The local economy along with consumer sentiment has a great deal to do with what a buyer or seller decides to do. Since 2008, that consumer sentiment is now at it’s highest point. So consumers are mentally coming out of the recession even if all economic indicators are not there yet. So that’s good news.
The bad news, however, is that the ups and downs of a market, real estate, stocks, vegetables…..anything…..is so very dependent on how the consumer FEELS about what is going on or might be going on in the future. And even though “housing” is an absolute need, the purchase of housing is not. It is very dependent on peoples feeling that this is or is not a good time to buy.’
So having said that, when I talk about real estate current trends, they can change on a dime, and in this case, on the rise in interest rates. We have recently seen a slow down in activity since the rates have come back into the mid 4 range. Houses are staying on the market a bit longer, and buyer activity has slowed down a bit in the past 6 weeks.

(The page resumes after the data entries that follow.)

Lemma require_columns_spec (cm : dict string nat) (required : list string)
    (file : string) :
  (require_columns cm required file = Ok tt
   /\ forall col, In col required -> dict_mem String.eqb cm col = true)
  \/ exists found col rest,
       required = found ++ col :: rest
       /\ (forall c, In c found -> dict_mem String.eqb cm c = true)
       /\ dict_mem String.eqb cm col = false
       /\ require_columns cm required file
          = Raise (ValueError (missing_column col file)).
Proof.
  induction required as [|col rest IH]; cbn [require_columns].
  - left. split; [reflexivity|]. intros col [].
  - destruct (dict_mem String.eqb cm col) eqn:M.
    + destruct IH as [[E H]|[found [c [rest' [Er [Hf [Hm E]]]]]]].
      * left. split; [exact E|]. intros c [<-|Hc]; auto.
      * right. exists (col :: found), c, rest'. subst rest.
        split; [reflexivity|]. split; [|split; assumption].
        intros c' [<-|Hc']; auto.
    + right. exists [], col, rest. split; [reflexivity|].
      split; [intros c []|]. split; [exact M|reflexivity].
Qed.

Lemma required_nonempty (col : string) :
  In col demand_required \/ In col template_required -> nonempty col = true.
Proof.
  unfold demand_required, template_required. cbn [In].
  intros [H|H]; repeat (destruct H as [<-|H]; [reflexivity|]); destruct H.
Qed.

(** ** What a loaded catalog, template and demand look like *)

(** X18: A catalog returned by load_reserve (cells: None, int, float,
    text or datetime) stores nothing under the code 0 and no zero or
    empty value: every stored capacity, pallet weight and stock quantity
    is non-zero, every stored name non-empty, rc_name stays empty; a
    (supplier, plu) has a stock quantity exactly when the supplier is in
    suppliers_by_plu[plu], and no supplier list is empty or contains 0. *)
Theorem load_reserve_wellformed (ops : StrOps) (ws : list (list cell))
    (info : ReserveInfo.t) :
  load_reserve ops ws = Ok info -> catalog_ok info.
Proof. apply load_reserve_ok. Qed.

Lemma load_reserve_wellformed_witness : catalog_ok sample_catalog.
Proof.
  apply (@load_reserve_wellformed no_text sample_reserve_ws sample_catalog).
  vm_compute. reflexivity.
Defined.

(** X19: On a catalog returned by load_reserve the truck capacity of a
    supplier is never a stored zero: cap = 0 only when the supplier has
    no max_pallets entry and default_truck_pallets is 0. (A zero or
    missing max-quant cell falls back to the min-quant cell, and a zero
    there leaves the supplier without entry, so the default applies.) *)
Theorem loaded_catalog_capacity (ops : StrOps) (ws : list (list cell))
    (info : ReserveInfo.t) (options : RunOptions.t) (s : Z) :
  load_reserve ops ws = Ok info ->
  truck_capacity info options s = 0 ->
  RunOptions.default_truck_pallets options = 0
  /\ dict_get Z.eqb (ReserveInfo.max_pallets info) s = None.
Proof.
  intros H. apply load_reserve_ok in H. destruct H as [Hcap _ _ _ _ _ _].
  unfold truck_capacity, dict_get_default.
  destruct (dict_get Z.eqb (ReserveInfo.max_pallets info) s) as [c|] eqn:G.
  - intros ->. destruct (Hcap s 0 G) as [_ H]. now elim H.
  - auto.
Qed.

Lemma loaded_catalog_capacity_witness :
  RunOptions.default_truck_pallets zero_default_options = 0
  /\ dict_get Z.eqb (ReserveInfo.max_pallets sample_catalog) 8 = None.
Proof.
  apply (@loaded_catalog_capacity no_text sample_reserve_ws sample_catalog
           zero_default_options 8).
  - vm_compute. reflexivity.
  - vm_compute. reflexivity.
Defined.

(** X20: A template returned by load_template has, for every key (rc,
    plu, date), total_pallets equal to the sum of its
    pallets_by_supplier, at least one supplier, base_demand 0; stored
    pallet weights and shoulders are non-zero (shoulders only for
    supplier and rc different from 0) and stored names non-empty. *)
Theorem load_template_wellformed (ops : StrOps) (ws : list (list cell))
    (data : TemplateData.t) :
  load_template ops ws = Ok data -> template_ok data.
Proof. apply load_template_ok. Qed.

Lemma load_template_wellformed_witness : template_ok sample_loaded_template.
Proof.
  apply (@load_template_wellformed no_text sample_template_ws
           sample_loaded_template).
  vm_compute. reflexivity.
Defined.

(** X21: Every demand record of a list load_demand returns with finite
    quantities has qty > 0 and a date that is the date read from a
    header cell of the sheet: cells with a quantity <= 0 (or unreadable,
    hence 0.0) and columns whose header is not a date produce no record.
    (A cell whose conversion is inf or nan, such as the text 'nan', is
    outside the model: the loader's result is then Unmodelled, not a
    list.) *)
Theorem load_demand_rows_positive (ops : StrOps) (ws : list (list cell))
    (rows : list DemandRow.t) :
  load_demand ops ws = Ok rows ->
  Forall (fun r => (0 < DemandRow.qty r)%Q
                   /\ exists h, In h (hd [] ws)
                        /\ _to_date ops h = Some (DemandRow.date r)) rows.
Proof. apply load_demand_ok. Qed.

Lemma load_demand_rows_positive_witness :
  Forall (fun r => (0 < DemandRow.qty r)%Q
                   /\ exists h, In h (hd [] sample_demand_ws)
                        /\ _to_date no_text h = Some (DemandRow.date r))
    sample_demand.
Proof.
  apply (@load_demand_rows_positive no_text sample_demand_ws sample_demand).
  vm_compute. reflexivity.
Defined.

(** X22: On a sheet with a header row, load_demand and load_template
    raise ValueError naming the first missing column of their required
    list exactly when a required column name is missing from the header,
    and load_reserve raises its ValueError exactly when 'Код поставщика'
    or 'Код PLU' is missing. When the columns are present the col_map
    lookups never raise KeyError; load_demand and load_reserve can then
    only raise the IndexError of a row shorter than a column index, and
    load_template only that, or the exceptions of its rounded division
    _round_div(int(round(volume)), int(round(pallet_weight))):
    ValueError 'cannot convert float NaN to integer' when numer +
    denom/2 overflows, OverflowError when an integer is too large for a
    float. (A sheet with a cell whose conversion is inf or nan, or with
    a number or a date in a name column, is outside the model: the
    loaders then answer Unmodelled, about which nothing is claimed.) *)
Theorem loaders_exceptions (ops : StrOps) (header : list cell)
    (data : list (list cell)) :
  (((forall col, In col demand_required -> In (CStr col) header)
    /\ reads_rows (load_demand ops (header :: data)))
   \/ exists found col rest,
        demand_required = found ++ col :: rest
        /\ (forall c, In c found -> In (CStr c) header)
        /\ ~ In (CStr col) header
        /\ load_demand ops (header :: data)
           = Raise (ValueError (missing_column col "потребности")))
  /\ ((In (CStr "Код поставщика") header /\ In (CStr "Код PLU") header
       /\ reads_rows (load_reserve ops (header :: data)))
      \/ ((~ In (CStr "Код поставщика") header \/ ~ In (CStr "Код PLU") header)
          /\ load_reserve ops (header :: data)
             = Raise (ValueError
                        "Не найдены обязательные колонки в файле резерва.")))
  /\ (((forall col, In col template_required -> In (CStr col) header)
       /\ reads_template_rows (load_template ops (header :: data)))
      \/ exists found col rest,
           template_required = found ++ col :: rest
           /\ (forall c, In c found -> In (CStr c) header)
           /\ ~ In (CStr col) header
           /\ load_template ops (header :: data)
              = Raise (ValueError (missing_column col "образца"))).
Proof.
  split; [|split].
  - unfold load_demand.
    destruct (require_columns_spec (col_map header) demand_required
                "потребности") as [[E H]|[found [col [rest [Er [Hf [Hm E]]]]]]].
    + left. split.
      * intros col Hc. apply col_map_mem; [apply required_nonempty; now left|].
        now apply H.
      * rewrite E. cbn [bind]. apply bind_reads.
        { apply lookup_reads. apply H. unfold demand_required. cbn. tauto. }
        intros after _. apply for_each_reads. intros s x.
        now apply demand_row_reads.
    + right. exists found, col, rest. split; [exact Er|].
      assert (Hin : forall c, In c (found ++ col :: rest) ->
                      nonempty c = true).
      { intros c Hc. apply required_nonempty. left. now rewrite Er. }
      split; [|split].
      * intros c Hc. apply col_map_mem; [|now apply Hf].
        apply Hin. apply in_or_app. now left.
      * intro Hc. apply col_map_mem in Hc; [congruence|].
        apply Hin. apply in_or_app. right. now left.
      * now rewrite E.
  - unfold load_reserve.
    destruct (dict_mem String.eqb (col_map header) "Код поставщика"%string) eqn:M1;
      destruct (dict_mem String.eqb (col_map header) "Код PLU"%string) eqn:M2;
      cbn [negb orb].
    + left. split; [now apply col_map_mem in M1|].
      split; [now apply col_map_mem in M2|].
      apply for_each_reads. intros s x. now apply reserve_row_reads.
    + right. split; [|reflexivity]. right. intro H.
      apply col_map_mem in H; [congruence|reflexivity].
    + right. split; [|reflexivity]. left. intro H.
      apply col_map_mem in H; [congruence|reflexivity].
    + right. split; [|reflexivity]. left. intro H.
      apply col_map_mem in H; [congruence|reflexivity].
  - unfold load_template.
    destruct (require_columns_spec (col_map header) template_required
                "образца") as [[E H]|[found [col [rest [Er [Hf [Hm E]]]]]]].
    + left. split.
      * intros col Hc. apply col_map_mem; [apply required_nonempty; now right|].
        now apply H.
      * rewrite E. cbn [bind]. apply for_each_reads_template. intros s x.
        now apply template_row_reads.
    + right. exists found, col, rest. split; [exact Er|].
      assert (Hin : forall c, In c (found ++ col :: rest) ->
                      nonempty c = true).
      { intros c Hc. apply required_nonempty. right. now rewrite Er. }
      split; [|split].
      * intros c Hc. apply col_map_mem; [|now apply Hf].
        apply Hin. apply in_or_app. now left.
      * intro Hc. apply col_map_mem in Hc; [congruence|].
        apply Hin. apply in_or_app. right. now left.
      * now rewrite E.
Qed.
(** * The MCP integration tool ([src/mastra/tools/mcpTool.ts])

    A shallow embedding of [mcpTool.execute], the six-way action dispatcher
    that lists and runs the tools, resources and prompts of a remote MCP
    client, and of [perplexityTool.execute], the research tool beside it,
    followed by the properties its specification states about the
    dispatcher and by further properties of both tools.

    Conventions of the embedding.
    - A JavaScript string is a [string]; one character stands for one
      UTF-16 code unit, so [String.length] is [.length].
    - A JavaScript object used as a map (the result of [getTools],
      [getResources], [prompts.list]) is the list of its own enumerable
      entries in the order [Object.entries] yields them; keys are distinct
      in a real object.
    - A number of the request is a [JS.number]: a finite value (a rational,
      as every finite double is one), an infinity or NaN.  The numbers inside
      plain data are integral ([Z]).
    - [await]ed calls on the client are recorded in a trace of events, and a
      thrown [Error] carries its message together with the [throw] site that
      created it (the error kinds of the specification; a [catch] block that
      re-throws with a longer message keeps the site).
    - The logger is optional in the source ([logger?.info]) and is left
      out. *)

From Stdlib Require Import String Ascii List ZArith Lia Bool.
From Stdlib Require Import Decimal DecimalString.
From Stdlib Require Import QArith_base.
Close Scope Q_scope.
Import ListNotations.
Local Open Scope list_scope.
Local Open Scope string_scope.

(* ------------------------------------------------------------------ *)
(** * JavaScript primitives used by the tool *)
(* ------------------------------------------------------------------ *)

Module JS.
(* ===== verification/Prelude.v ===== *)
(** * Agent Console: verification of the Bridge and the Relay

    Agent Console lets a browser watch and steer coding agents that run on a user's machines.
    The Bridge ([src/apps/bridge]) runs next to the agents.  It follows Codex Desktop over a local
    socket, answers the permission hooks of ZCode, keeps a small SQLite store and talks to the
    Relay.  The Relay ([src/apps/relay]) runs on a server; it accepts Bridges and browsers over
    WebSockets, routes protocol messages ([src/crates/protocol], [src/proto]) between them, and
    keeps for each subscribed stream a window of recent frames so that a browser that reconnects
    misses nothing.

    ** The parts and their files

    Shared: [Prelude] (results, machine integers, sorting, the order of paged lists and their pages
    put together, ordered maps, tactics), [Bytes] and [RustStr] (byte strings, UTF-8, the methods
    of [str] the sources call), [Json] (the interface of [serde_json::Value]), [Prog] (a handler as
    a tree of atomic operations, pools of such programs, and budgets for what they may do).

    Bridge, following Codex:
    - [Frame]: [adapter/codex/ipc/frame.rs] and the read loop of [ipc/client.rs].
    - [Domain], [Text]: the data of [domain/], and the splitting of output at characters.
    - [Projection]: [adapter/codex/projection.rs], from the native state tree to the domain, and
      the interpreter of Immer patches.
    - [Mapper], [MapperProps]: [adapter/codex/mapper.rs], from successive trees to domain events.
    - [Ipc], [IpcProps]: [ipc/messages.rs] and [ipc/client.rs], requests, dispatch and the loops of
      one connection.
    - [Capabilities]: [capabilities/], from version and probe results to a [CapabilitySet].
    - [Adapter], [AdapterProps], [AdapterSafety]: [adapter/codex/mod.rs] as programs over the
      sessions and the connections of [Ipc].
    - [Catalog]: [adapter/codex/catalog.rs], the databases of Codex as tables with the columns they
      happen to have, and the pages read from them.

    Bridge, commands:
    - [LocalStore], [StoreProps]: the query methods of [local_store/] over tables.
    - [Concurrent]: the atomic operations of the handlers; alone ([run]) and interleaved ([step]).
    - [Queue], [Gateway]: [commands/queue.rs] and [commands/gateway.rs] as such programs.
    - [CommandProps], [CommandTraces]: their properties and concrete schedules.
    - [Commands]: [commands/settings.rs], [attention.rs] and [background.rs], commands checked
      against a snapshot before they are submitted, and [commands/upload_lifecycle.rs].
    - [Power], [PowerProps]: [power/mod.rs] and [commands/power.rs].
    - [ProtoMapping], [ProtoMappingProps]: [runtime/proto_mapping.rs], between the domain and the
      protocol messages.

    Bridge, towards the Relay:
    - [Observer]: [runtime/observe.rs], when a session is looked at again.
    - [Runtime], [RuntimeProps]: the outgoing streams of [runtime/mod.rs], its caches, and the
      handlers that subscribe, resynchronise, pump events and observe.
    - [Requests], [RequestProps]: the queries, the commands and the dispatch of [runtime/mod.rs].
    - [Git]: [git/mod.rs], the commands that are run, and what is made of their output.
    - [Transport]: [transport/], the task that connects, serves and reconnects, and [codec.rs].
    - [BridgeConfig], [PairClient]: the constants and addresses of [config/mod.rs], and the client of
      [pairing.rs] that asks the Relay for a credential.

    Bridge, ZCode:
    - [Pending], [PendingProps]: [zcode/pending.rs] and the data of [zcode/contract.rs].
    - [Observe]: [zcode/observe.rs], and the cards and summaries of [zcode/link.rs].
    - [Zcode], [ZcodeProps], [ZcodeDemo]: the socket task of [zcode/server.rs] and the command
      path of [zcode/link.rs] and [runtime/mod.rs].
    - [Helper]: the other end of that socket, [zcode/helper.rs] and [zcode/mcp.rs], with the parsing
      of [zcode/contract.rs].

    Files and transfers.  A browser's bytes and a Bridge's bytes meet in the Relay; the parts are
    joined by [Proto.pb.TransferOffer], [TransferReady] and [TransferResult].
    - [Proto]: the messages and enums of [src/proto] as [prost] generates them.
    - [FilePolicy], [Grants], [FilesProps]: [files/policy.rs] and [files/grant.rs]; operations on
      handles are programs over an arbitrary file system that changes under them.
    - [Upload], [UploadProps], [FilesDemo]: [files/upload.rs], [files/transfer.rs] and the
      handlers of an offer in [runtime/transfers.rs].
    - [Transfers], [TransfersProps], [TransfersDemo]: the Relay's [transfers/mod.rs], its one-shot
      channels and locks (which a panic poisons) included.
    - [RangeProps]: a range from the browser's header through the offer to the file.

    Relay:
    - [Messages]: the messages it routes, the size check of [codec.rs], the trigger matrix of
      [push/mod.rs].
    - [Buffer], [BufferProps]: [realtime/buffer.rs], the replay window and the send queue.
    - [Stream], [StreamProps]: one stream of [realtime/mod.rs] ([DStream]).
    - [Hub], [HubProps], [HubDelivery], [HubDemo]: the hub of [realtime/mod.rs], one
      function per critical section, and the transition system they make up.
    - [RelayBase]: [state.rs], addresses and trusted networks, the limiter, the names of the codes.
    - [Auth], [AuthProps]: [auth/], who a browser is, and the round over the sessions of browsers.
    - [Pairing], [PairingProps]: [devices/pairing.rs] and [devices/mod.rs] over the tables of
      challenges and devices; the SQL statements are functions on the tables.
    - [RelayStore], [RelayStoreProps]: [sessions/store.rs], the tables of session summaries and of
      receipts, the cursors of their lists, and what the session API gives to whom.
    - [RelayOps], [RelayCommands], [RelayCommandProps]: the database side of [realtime/mod.rs], from the
      command of a browser to the answer of the Bridge, with the ends of connections and of the
      Relay; the handlers are programs over the hub and the database.
    - [Notify]: the other half of [push/mod.rs], what is sent for a trigger, and the handlers of
      subscriptions and settings.
    - [RelaySessions], [RelayDemo]: the routes of [sessions/mod.rs] as such programs, and examples.
    - [Sockets]: [auth/browser_ws.rs] and [devices/bridge_ws.rs], the connection of a browser and of
      a Bridge from its first message to its removal, with the task that writes to it, and what is
      done with a message of a browser.

    A struct is a Record and an enum an Inductive with the source's names, in a Module of its own
    where field names would clash; a method is a function of the state that returns its result
    and the new state.  [Foo::bar] of the source reads [Foo.bar] or [bar] here.

    ** What is shown

    - Nothing is dispatched twice, or without its guards, under any interleaving of handlers,
      watchers and shutdown ([CommandProps], [CommandTraces]); every submission answers once itself (a
      shutdown in between may answer it again), and receipts end with one terminal state; the store records a receipt once ([StoreProps]).
    - A browser that replays the mapper's events holds exactly the native output; the mapper
      never reaches its only [expect] with nothing in it ([MapperProps]).  Immer patches write what
      they say where they say and nowhere else, up to the first error; answers are parsed back ([Projection]).
    - The frame decoder does not depend on how the bytes arrive, returns what the texts of the encoder
      parse to, up to the first that is no object, and never buffers more than a frame ([Frame]); text is split between characters ([Text]).
    - A request over IPC ends with the answer to its own number, or with one of the four errors, and
      leaves no entry behind ([IpcProps]); a command writes to Codex at most one request, that of its payload,
      to the owner just found, through an operation the capabilities open and while the turn is still the
      expected one; no program of the adapter panics or breaks the sessions, and an attach round opens only
      writes that were probed ([AdapterProps], [AdapterSafety], [Capabilities]).
    - What is announced to a browser is what the gate of its commands accepts; events and snapshots
      survive the way through the protocol ([ProtoMappingProps]).
    - The envelopes of each epoch of a stream are numbered without gap whatever handlers overlap, and a
      subscription gets its snapshot and then every event, in order ([RuntimeProps]); every command is
      answered once, a session of ZCode never reaches Codex, and the pages of an output put together
      are the output ([RequestProps]).
    - Checked commands forward only what a snapshot offers ([Commands]); updates of the power
      assertion that do not overlap hold at most one process, and none when none is wanted ([PowerProps]).
    - A ZCode request is decided at most once and in time, its helper is answered exactly once and
      never allowed by accident, its registration is always settled, and a browser is told
      "completed" only after the helper's acknowledgement ([PendingProps], [ZcodeProps]).
    - The hub's registries stay consistent in every reachable state ([HubProps]); a subscriber is
      sent every event in order or is closed, never left with a silent hole ([HubDelivery]); what
      a reconnecting browser is replayed is complete or announced as a reset ([StreamProps]);
      merging is lossless and the limits hold after every insertion ([BufferProps]).
    - A file is served only through a live handle of its device and session, from the file the
      handle was issued for, inside its root, unchanged, and within its limits ([FilesProps],
      [UploadProps]); every offer is answered and gives its slot back; an upload never exceeds
      its limit on either side, and at most two transfers run per owner and device in every
      reachable state; a transfer is decided once, and only by who is authorised
      ([TransfersProps]); both parsers of ranges agree on what the browser asked ([RangeProps]).
    - Whatever handlers of the Relay overlap, every device comes from one request, approved in the name of
      its owner before it expired - which the recorded past of the tables shows -, and its credential was handed out once, to who knew the secret of the request
      ([PairingProps]); the Bridge that waits for it comes to an end ([PairClient]); a round over the
      sessions closes the connections of invalid and expired sessions and no others ([AuthProps]).
    - A command reaches a Bridge at most once per receipt, whatever handlers run beside it, only after
      every check on its connection, its user and its target, and its browser is told at most one
      result ([RelayCommandProps]); the session API shows a user their own rows and asks only their
      own Bridges, its pages together are the whole list, and a summary changes one row
      ([RelayStoreProps]).
    - Between two attempts to connect there is a pause of at least the backoff, and a connection
      starts with the hello and carries the queue in order ([Transport]); the pages of the list of
      sessions, and of a history whose items have different ordinals, show every row once
      ([Catalog]).
    - The hook helper prints only the decision of the Bridge and ends with 0; the MCP server answers
      each call at most once, with its own answer, and acknowledges what it wrote ([Helper]).
    - Git is only asked to read, inside an authorised root; its status is read back, and a diff is
      marked exactly when it was cut ([Git]).
    - A notification is only sent as its user allows, and not twice within the window ([Notify]).
    - A connection of the Relay is removed whichever of its tasks ends first, and everything a Bridge
      sends goes through the handlers of the hub in order; a browser follows only a session of its own
      user on a device that is online; a writer of a closed queue sends the direct messages left and
      the close, and then nothing ([Sockets]).
    The [Demo] files hold witnesses, and schedules or inputs on which the code does something its
    comments rule out.

    ** Modelling choices

    - Code outside [src/] is a parameter: [serde_json], [chrono], [prost], [uuid], SHA-256 and
      [infer] are type classes, with the laws that are used as fields of a class of laws.  SQLite
      appears through the faults it reports; Codex Desktop, sockets and timers through the
      answers of the operations that wait for them, which are arbitrary.
    - Interleaving: between two operations of a handler any other task may run.  Where a property
      is about one task, the others do whatever the type of the shared state allows.
    - Instants and timestamps are integers; clock readings are arguments or answers.  Identifiers
      the code draws at random are arguments.  A [HashMap] iterates in the order of [map_to_list].
    - Sequence counters of streams ([u64], one step per frame) do not wrap in the model; lengths,
      sizes, ports and parsed integers are bounded as in the code.
    - Message ids, protocol versions and timestamps of envelopes are written and never read; they
      are left out.  Logging is left out.

    Fuel is used where recursion is not structural, and each use comes with enough: the length of
    the buffer for the splitting of output (each chunk takes a byte), [MAX_ATTEMPTS] for retries,
    the number of frames or held events for eviction (each round drops one), the length of the
    text for trimming and UTF-8 validation, the limit of a line for reading it (a read takes a
    byte).  The loops that serve for ever ([Transport], [Helper.serve]) are run for any number of
    rounds; what is shown holds of every run.

    ** Not modelled

    Of the Bridge: the keychain, the search for sockets and executables, the environment and its
    default directories, the double of Codex for tests ([fake_owner.rs]) and [main.rs].  Of the Relay: the JSON of the session
    API, the audit list, the Web Push service and
    [main.rs].  These are I/O, glue or renderings around the parts above. *)

From stdpp Require Export base list strings gmap sets pretty sorting.
From Stdlib Require Export ZArith Lia Bool.
From Stdlib Require Export Strings.Byte.

Declare Scope rust_scope.
Delimit Scope rust_scope with rust.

That is not to say that this is no longer a great market. It still is. Home prices are still amazing, but inventory is increasing a bit which will ultimately give buyers a few more choices. Price appreciation will slow a bit this 2nd half of the year, as opposed to the appreciation we saw last year. We currently have 266 stick built houses available in North County. That is just slightly less than 3 months of inventory. In a well balanced market, we should see 5 to 6 months of inventory.
When you sell real estate as a full time job, show up in the office every day, meet with buyers and sellers regularly, it’s sometimes hard to gauge the real estate current trends. It’s like being in the middle of the race and you’re not sure what your time is or how much longer you’ve got to go. If I could see myself, or the marketplace, from the view of a helicopter, it would be much easier.
So my thoughts may only be worth that penny in your pocket. Today, I see a market in transition. I see fewer bank owned properties coming on the market and fewer short sales. I see sellers who now have enough equity in their home, that they are willing to sell at the current prices, even if it means that they lost some of their equity in the recession. I see buyers who are cautiously making offers in all categories of price ranges if they can make it work financially, and they can buy what they are looking for. And I think I see a rise in inventory over the next 12 months, and a healthy market during that time as interest rates hold or even rise a bit more. If they will stay under 5%, we can keep America moving…. and moving forward!